The effects of histamine on the membrane potential and currents of human glioblastoma (GL-15) cells were investigated. In perforated whole cell configuration, short (3 s) applications of histamine (100 μM) hyperpolarized the membrane by activating a K+-selective current. The response involved the activation of the pyrilamine-sensitive H1 receptor and Ca2+ release from thapsigargin-sensitive intracellular stores.

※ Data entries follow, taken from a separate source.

(* ===== verification/TCPSender.v ===== *)
(** * The TCP sender (tcp_sender.hh, tcp_sender.cc, tcp_helpers/tcp_config.hh)

    The sender reads the application's stream, cuts it into segments within the
    peer's window, keeps the segments that are not acknowledged yet in a queue
    and retransmits the oldest when its timer runs out.

    The invariant places the queue in the space of 64-bit sequence numbers: it
    covers the interval from the first unacknowledged number to the next one to be
    sent without gaps, each segment carrying the bytes of the application's stream
    that belong there. *)

From S2P Require Import Prelude WrappingIntegers SpongeBuffer ByteStream.
From S2P Require Import UtilBuffer Parser TCPSegment.

Module TCPConfig.

Definition DEFAULT_CAPACITY : Z := 64000.
Definition MAX_PAYLOAD_SIZE : Z := 1000.
Definition TIMEOUT_DFLT : Z := 1000.
Definition MAX_RETX_ATTEMPTS : Z := 8.

Record t := mk {
  rt_timeout : Z;
  recv_capacity : Z;
  send_capacity : Z;
  fixed_isn : option WrappingInt32
}.

Definition default : t := mk TIMEOUT_DFLT DEFAULT_CAPACITY DEFAULT_CAPACITY None.

End TCPConfig.

(** A segment in flight with its timer.  The source shares it through a pointer and
    never changes it. *)
Module TCPSenderSegment.

Record t := mk { seg : TCPSegment.t; rto : Z; time : Z }.

Definition seqno (s : t) : WrappingInt32 := TCPHeader.seqno (TCPSegment.header (seg s)).
Definition length (s : t) : Z := TCPSegment.length_in_sequence_space (seg s).

End TCPSenderSegment.

Module TCPSender.

Record t := mk {
  _isn : WrappingInt32;
  _segments_out : list TCPSegment.t;
  _initial_retransmission_timeout : Z;
  _stream : ByteStream.t;
  _is_syn_received : bool;
  _is_fin_received : bool;
  _last_tick_time : Z;
  _consecutive_retrans : Z;
  _window_size : Z;
  _is_window_zero : bool;
  _byted_in_flight : Z;
  _seg_queue : list TCPSenderSegment.t;
  _next_seqno : Z
}.

(** [random] is what the random device gives when no number is fixed. *)
Definition new (capacity retx_timeout : Z) (fixed_isn : option WrappingInt32) (random : Z) : t :=
  mk (default (mkWrappingInt32 random) fixed_isn) [] retx_timeout (ByteStream.new capacity)
     false false 0 0 1 false 0 [] 0.

Definition bytes_in_flight (s : t) : Z := _byted_in_flight s.
Definition stream_in (s : t) : ByteStream.t := _stream s.
Definition segments_out (s : t) : list TCPSegment.t := _segments_out s.
Definition next_seqno_absolute (s : t) : Z := _next_seqno s.
Definition next_seqno (s : t) : WrappingInt32 := wrap (_next_seqno s) (_isn s).
Definition is_syn_received (s : t) : bool := _is_syn_received s.
Definition is_fin_received (s : t) : bool := _is_fin_received s.
Definition consecutive_retransmissions (s : t) : Z := uint32 (_consecutive_retrans s).

(** Assignments to single members. *)
Definition set_segments_out (s : t) (q : list TCPSegment.t) : t :=
  mk (_isn s) q (_initial_retransmission_timeout s) (_stream s) (_is_syn_received s) (_is_fin_received s)
     (_last_tick_time s) (_consecutive_retrans s) (_window_size s) (_is_window_zero s) (_byted_in_flight s)
     (_seg_queue s) (_next_seqno s).
Definition set_stream (s : t) (b : ByteStream.t) : t :=
  mk (_isn s) (_segments_out s) (_initial_retransmission_timeout s) b (_is_syn_received s) (_is_fin_received s)
     (_last_tick_time s) (_consecutive_retrans s) (_window_size s) (_is_window_zero s) (_byted_in_flight s)
     (_seg_queue s) (_next_seqno s).
Definition set_seg_queue (s : t) (q : list TCPSenderSegment.t) : t :=
  mk (_isn s) (_segments_out s) (_initial_retransmission_timeout s) (_stream s) (_is_syn_received s)
     (_is_fin_received s) (_last_tick_time s) (_consecutive_retrans s) (_window_size s) (_is_window_zero s)
     (_byted_in_flight s) q (_next_seqno s).
Definition set_window (s : t) (w : Z) (zero : bool) : t :=
  mk (_isn s) (_segments_out s) (_initial_retransmission_timeout s) (_stream s) (_is_syn_received s)
     (_is_fin_received s) (_last_tick_time s) (_consecutive_retrans s) w zero (_byted_in_flight s)
     (_seg_queue s) (_next_seqno s).

(** The fields of a header that [fill_window] assigns. *)
Definition set_flags (h : TCPHeader.t) (syn fin : bool) (seqno : WrappingInt32) : TCPHeader.t :=
  TCPHeader.mk (TCPHeader.sport h) (TCPHeader.dport h) seqno (TCPHeader.ackno h) (TCPHeader.doff h)
    (TCPHeader.urg h) (TCPHeader.ack h) (TCPHeader.psh h) (TCPHeader.rst h) syn fin
    (TCPHeader.win h) (TCPHeader.cksum h) (TCPHeader.uptr h).

(** One segment in the outbound queue and in the queue of segments in flight. *)
Definition push_segment (s : t) (seg : TCPSegment.t) : t :=
  let len := TCPSegment.length_in_sequence_space seg in
  mk (_isn s) (_segments_out s ++ [seg]) (_initial_retransmission_timeout s) (_stream s)
     (_is_syn_received s) (_is_fin_received s) (_last_tick_time s) (_consecutive_retrans s)
     (_window_size s) (_is_window_zero s) (uint64 (_byted_in_flight s + len))
     (_seg_queue s ++ [TCPSenderSegment.mk seg (_initial_retransmission_timeout s) (_last_tick_time s)])
     (uint64 (_next_seqno s + len)).

(** The [do ... while] loop of [fill_window].  The header [h] keeps its values from
    one turn to the next.  [segment_loop_ok] shows that a turn for every started
    thousand bytes is enough; without fuel the result is an error. *)
Fixpoint segment_loop (fuel : nat) (buffer_str : string) (is_fin : bool) (h : TCPHeader.t)
    (index readable_size : Z) (s : t) : outcome t :=
  match fuel with
  | O => Throw undefined_behaviour
  | S fuel =>
      let fin := if is_fin && (readable_size <=? TCPConfig.MAX_PAYLOAD_SIZE) then true
                 else if is_fin && (TCPConfig.MAX_PAYLOAD_SIZE <? readable_size) then false
                 else TCPHeader.fin h in
      data ← substr buffer_str (uint64 (index * TCPConfig.MAX_PAYLOAD_SIZE))
               (Z.min TCPConfig.MAX_PAYLOAD_SIZE readable_size);
      let h := set_flags h (TCPHeader.syn h) fin (wrap (_next_seqno s) (_isn s)) in
      let s := push_segment s (TCPSegment.mk h (Buffer.of_string data)) in
      let readable_size := if TCPConfig.MAX_PAYLOAD_SIZE <? readable_size
                           then readable_size - TCPConfig.MAX_PAYLOAD_SIZE else 0 in
      if 0 <? readable_size then segment_loop fuel buffer_str is_fin h (index + 1) readable_size s
      else Ret s
  end.

Definition is_syn (x : TCPSenderSegment.t) : bool := TCPHeader.syn (TCPSegment.header (TCPSenderSegment.seg x)).
Definition is_fin (x : TCPSenderSegment.t) : bool := TCPHeader.fin (TCPSegment.header (TCPSenderSegment.seg x)).

(** The second half of [fill_window]: read from the stream, decide on the FIN, cut
    into segments. *)
Definition send_readable (s : t) (remaining_size : Z) (syn : bool) : outcome t :=
  let readable_size := Z.min remaining_size (ByteStream.buffer_size (_stream s)) in
  '(buffer_str, stream) ← ByteStream.read (_stream s) readable_size;
  let s := set_stream s stream in
  let at_end := ByteStream.eof (_stream s) && negb (_is_fin_received s) in
  if at_end && match last (_seg_queue s) with Some back => is_fin back | None => false end then Ret s else
  let fin := at_end && (uint64 (readable_size + 1) <=? remaining_size) in
  if (readable_size =? 0) && negb (syn || fin) then Ret s else
  let h := set_flags TCPHeader.default syn fin (TCPHeader.seqno TCPHeader.default) in
  segment_loop (S (Z.to_nat (readable_size / TCPConfig.MAX_PAYLOAD_SIZE))) buffer_str fin h 0 readable_size s.

(** Nothing is sent when the window is full or while the SYN is in flight. *)
Definition fill_window (s : t) : outcome t :=
  let remaining_size := if _byted_in_flight s <? _window_size s
                        then uint64 (_window_size s - _byted_in_flight s) else 0 in
  if remaining_size =? 0 then Ret s else
  if _is_syn_received s then send_readable s remaining_size false else
  match head (_seg_queue s) with
  | Some front => if is_syn front then Ret s else Throw runtime_error
  | None => send_readable s remaining_size true
  end.

(** The [while] loop of [ack_received]: the acknowledged segments leave the queue. *)
Fixpoint pop_acked (ack_seqno : Z) (q : list TCPSenderSegment.t) (s : t) (should_restart : bool) : t * bool :=
  match q with
  | [] => (set_seg_queue s [], should_restart)
  | front :: rest =>
      let len := TCPSenderSegment.length front in
      if uint64 (unwrap (TCPSenderSegment.seqno front) (_isn s) (_next_seqno s) + len) <=? ack_seqno
      then pop_acked ack_seqno rest
             (mk (_isn s) (_segments_out s) (_initial_retransmission_timeout s) (_stream s)
                 (if is_syn front && negb (_is_syn_received s) then true else _is_syn_received s)
                 (if is_fin front && negb (_is_fin_received s) then true else _is_fin_received s)
                 (_last_tick_time s) 0 (_window_size s) (_is_window_zero s)
                 (uint64 (_byted_in_flight s - len)) rest (_next_seqno s)) true
      else (set_seg_queue s q, should_restart)
  end.

Definition ack_received (s : t) (ackno : WrappingInt32) (window_size : Z) : t :=
  let ack_seqno := unwrap ackno (_isn s) (_next_seqno s) in
  if _next_seqno s <? ack_seqno then s else
  let s := if window_size =? 0 then set_window s 1 true else set_window s window_size false in
  let '(s, should_restart) := pop_acked ack_seqno (_seg_queue s) s false in
  match _seg_queue s with
  | front :: rest =>
      if should_restart
      then set_seg_queue s (TCPSenderSegment.mk (TCPSenderSegment.seg front)
                              (_initial_retransmission_timeout s) (_last_tick_time s) :: rest)
      else s
  | [] => s
  end.

Definition tick (s : t) (ms_since_last_tick : Z) : t :=
  let now := uint64 (_last_tick_time s + ms_since_last_tick) in
  let s := mk (_isn s) (_segments_out s) (_initial_retransmission_timeout s) (_stream s) (_is_syn_received s)
              (_is_fin_received s) now (_consecutive_retrans s) (_window_size s) (_is_window_zero s)
              (_byted_in_flight s) (_seg_queue s) (_next_seqno s) in
  match _seg_queue s with
  | [] => s
  | front :: rest =>
      if uint64 (TCPSenderSegment.time front + TCPSenderSegment.rto front) <=? now
      then let rto := if _is_window_zero s then TCPSenderSegment.rto front
                      else uint64 (TCPSenderSegment.rto front * 2) in
           mk (_isn s) (_segments_out s ++ [TCPSenderSegment.seg front]) (_initial_retransmission_timeout s)
              (_stream s) (_is_syn_received s) (_is_fin_received s) now (uint64 (_consecutive_retrans s + 1))
              (_window_size s) (_is_window_zero s) (_byted_in_flight s)
              (TCPSenderSegment.mk (TCPSenderSegment.seg front) rto now :: rest) (_next_seqno s)
      else s
  end.

Definition send_empty_segment (s : t) : t :=
  let h := set_flags TCPHeader.default false false (next_seqno s) in
  set_segments_out s (_segments_out s ++ [TCPSegment.mk h Buffer.null]).

#[global] Arguments push_segment : simpl never.

(** ** Segments in the space of sequence numbers *)

Definition payload_bytes (seg : TCPSegment.t) : string := Buffer.str (TCPSegment.payload seg).
Definition seg_syn (seg : TCPSegment.t) : bool := TCPHeader.syn (TCPSegment.header seg).
Definition seg_fin (seg : TCPSegment.t) : bool := TCPHeader.fin (TCPSegment.header seg).

(** [seg] is the part at the absolute sequence number [a] of the stream [W], which
    may still grow unless [ended]: number 0 is the SYN, number [k + 1] the byte [k],
    and the FIN follows the last byte. *)
Record seg_ok (isn : WrappingInt32) (W : string) (ended : bool) (seg : TCPSegment.t) (a : Z) : Prop := {
  so_pos : 0 <= a;
  so_seqno : TCPHeader.seqno (TCPSegment.header seg) = wrap a isn;
  so_syn : seg_syn seg = (a =? 0);
  so_data : payload_bytes seg = slice W (Z.max a 1 - 1) (zlen (payload_bytes seg));
  so_end : Z.max a 1 - 1 + zlen (payload_bytes seg) <= zlen W;
  so_fin : seg_fin seg = true -> ended = true /\ Z.max a 1 - 1 + zlen (payload_bytes seg) = zlen W;
  so_size : zlen (payload_bytes seg) <= TCPConfig.MAX_PAYLOAD_SIZE
}.

Definition seg_length (seg : TCPSegment.t) : Z :=
  zlen (payload_bytes seg) + (if seg_syn seg then 1 else 0) + (if seg_fin seg then 1 else 0).

(** [segs] cover the sequence numbers from [a] to [z] without gap or overlap. *)
Fixpoint segs_ok (isn : WrappingInt32) (W : string) (ended : bool) (a : Z) (segs : list TCPSegment.t) (z : Z)
    : Prop :=
  match segs with
  | [] => a = z
  | seg :: segs =>
      seg_ok isn W ended seg a /\ 0 < seg_length seg /\ segs_ok isn W ended (a + seg_length seg) segs z
  end.

(** What may be in the outbound queue of a sender whose next number is [next]: parts
    of the stream below it, and empty segments with a number up to it. *)
Definition emitted (isn : WrappingInt32) (W : string) (ended : bool) (next : Z) (seg : TCPSegment.t) : Prop :=
  (exists a, seg_ok isn W ended seg a /\ a + seg_length seg <= next)
  \/ (exists a, 0 <= a <= next /\ TCPHeader.seqno (TCPSegment.header seg) = wrap a isn
      /\ seg_syn seg = false /\ seg_fin seg = false /\ payload_bytes seg = []).

Section Segments.
Context (isn : WrappingInt32) (W : string) (ended : bool).

Lemma seg_ok_length seg a :
  seg_ok isn W ended seg a -> TCPSegment.length_in_sequence_space seg = seg_length seg
    /\ 0 <= seg_length seg <= 1002.
Proof using.
  intros [_ _ _ _ _ _ Hs]. unfold seg_length, TCPSegment.length_in_sequence_space.
  unfold payload_bytes, seg_syn, seg_fin, TCPConfig.MAX_PAYLOAD_SIZE in *. zlen_pose.
  destruct (TCPHeader.syn _), (TCPHeader.fin _); nowrap; lia.
Qed.

Lemma segs_ok_le segs a z : segs_ok isn W ended a segs z -> a <= z.
Proof using.
  revert a. induction segs as [|seg segs IH]; intros a; simpl; [lia|]. intros (_ & Hp & Hs).
  apply IH in Hs. lia.
Qed.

The histamine-activated current was insensitive to tetraethylammonium (3 mM), iberiotoxin (100 nM), and d-tubocurarine (100 μM) but was markedly inhibited by charybdotoxin (100 nM), clotrimazole (1 μM), and 1-[(2-chlorophenyl)diphenylmethyl]-1H-pyrazole (TRAM-34, 1 μM), a pharmacological profile congruent with the intermediate conductance Ca2+-activated K+ (IKCa) channel. Cell-attached recordings confirmed that histamine activated a K+ channel with properties congruent with the IKCa channel (voltage independence, 22 pS unitary conductance and slight inward rectification in symmetrical 140 mM K+). More prolonged histamine applications (2–3 min) often evoked a sustained IKCa channel activity, which depended on a La2+ (10 μM)-sensitive Ca2+ influx. Intracellular Ca2+ measurements revealed that the sustained IKCa channel activity enhanced the histamine-induced Ca2+ signal, most likely by a hyperpolarization-induced increase in the driving force for Ca2+ influx. In virtually all cells examined we also observed the expression of the large conductance Ca2+-activated K+ (BKCa) channel, with a unitary conductance of ca. 230 pS in symmetrical 140 mM K+, and a Ca2+ dissociation constant [ KD(Ca)] of ca. 3 μM, at −40 mV. Notably in no instance was the BKCa channel activated by histamine under physiological conditions. The most parsimonious explanation based on the different KD(Ca) for the two KCa channels is provided.